A prevalecer o enunciado do campeão, desde a semana passada a raça humana está desprotegida. Na quarta-feira, Kasparov foi derrotado pelo computador. Pior: não perdeu para uma máquina como o Deep Thought, capaz de analisar 720 000 lances por segundo, mas para outra engenhoca, bem mais limitada. A derrota foi humilhante. Kasparov jogou com as peças brancas, o que lhe garantia a iniciativa na partida. Seu adversário foi um microcomputador Pentium com o programa Genius 2, que calcula reles 100 000 arranjos de peças de xadrez por segundo e é vendido por módicos 200 dólares em qualquer loja de informática. No sexagésimo lance, ao perceber que levaria um xeque-mate, o campeão desistiu.
A derrota de Kasparov para um chip de silício ocorreu na Inglaterra, durante o Grande Prêmio de Londres, e pegou de surpresa o mundo do xadrez. Mais surpreso ainda ficou o próprio campeão. Ele chegou com ares de vencedor ao local da partida, na qual o enxadrista inglês Raymond Keene moveu as pedras obedecendo às ordens do computador. Genius 2, um programa desenvolvido pelo cientista Richard Lang, da Universidade de Cambridge, levou menos de 50 minutos para botar o campeão na lona. Depois da derrota, Kasparov ainda tentou uma revanche. Não conseguiu ir além do empate na segunda partida.
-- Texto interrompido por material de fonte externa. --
(** C5. What a client is shown of the safety channel is never out of date: whatever happens, and however the
    catalog is changed, what the hub retains for it is the encoding of its present safety word, cause, owner,
    ESTOP sequence number and modes.  And it is never missing, from the constructor on, where the catalog has
    the channel and the application's changes leave that entry as it is. *)
Theorem safety_snapshot_is_current c env rng calls :
  Forall (fun a => allowed a = true) calls -> has (Catalog.find channels.safety c) = true ->
  let h := w_hub (life calls (powered_on c env rng : W)).2 in
  match RetainedStore.get channels.safety (_retained h) with
  | Some (_, payload) => payload = buildSafetyPayload h
  | None => ~ Forall (keeps_safety c) calls
  end.
Proof.
  intros Hc Hs. cbn zeta.
  assert (Hv : never_stale (life calls (powered_on c env rng : W)).2) by (eapply moves_never_stale; [by apply life_moves|by left]).
  assert (Hk : Forall (keeps_safety c) calls -> shows_core (w_hub (life calls (powered_on c env rng : W)).2)).
  { intros Hks. unfold life. rewrite run_bind. eapply kept_shows, runs_kept; [done|done|].
    by apply (boot_kept (powered_on c env rng)). }
  set (h := w_hub (life calls (powered_on c env rng : W)).2) in *. unfold never_stale in Hv. fold h in Hv.
  destruct Hv as [Hn|Hh].
  - rewrite (get_not_held _ _ Hn). intros Hks%Hk. unfold shows_core in Hks. congruence.
  - pose proof (get_held _ _ _ Hh) as Hg. destruct (RetainedStore.get _ _) as [[sq p]|]; [|done]. by injection Hg.
Qed.
End Latch.

(** ** On the bench: a client joins and moves a source; an ESTOP comes, and is cleared *)

Definition bench_estop : list ApiCall :=
  [api_attach 0; api_update 4 1000000; api_latchEstop 1 2; api_update 4 1100000; api_releaseEstop].
Definition bench_joined : Bench := bench [(0%nat, hello_frame Byte.x05); (0%nat, intent_frame 0x300 7 [(1, VU64 3)])] false true.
O resultado é um marco na história do xadrez e da informática. Foi a primeira vez que um campeão mundial perdeu para a máquina. A queda-de-braço entre homem e computador no xadrez, um jogo que combina estratégia e raciocínio lógico, serve para delimitar a fronteira entre as virtudes e os defeitos de cada um. O computador tem a vantagem de fazer em segundos milhares de projeções e operações matemáticas que um ser humano, por mais inteligente que seja, levaria semanas ou meses para completar. Em compensação, a máquina é desprovida de uma virtude também importante no xadrez – a capacidade de improvisar e surpreender o adversário com uma estratégia inteiramente nova. Além disso o computador é programado para concluir lances rapidamente, enquanto o homem é dotado de paciência para analisar calmamente o caminho a seguir.
Kasparov jogou várias vezes contra vários tipos de computador. Depois de uma dessas vitórias pronunciou outra frase famosa: Um computador não pinta como Velásquez, não compõe como Beethoven e não joga xadrez como Kasparov.
(Fonte: Veja, 7 de setembro de 1994 Ano 27 N° 36 ESPORTE – Edição 1356 Pág; 85)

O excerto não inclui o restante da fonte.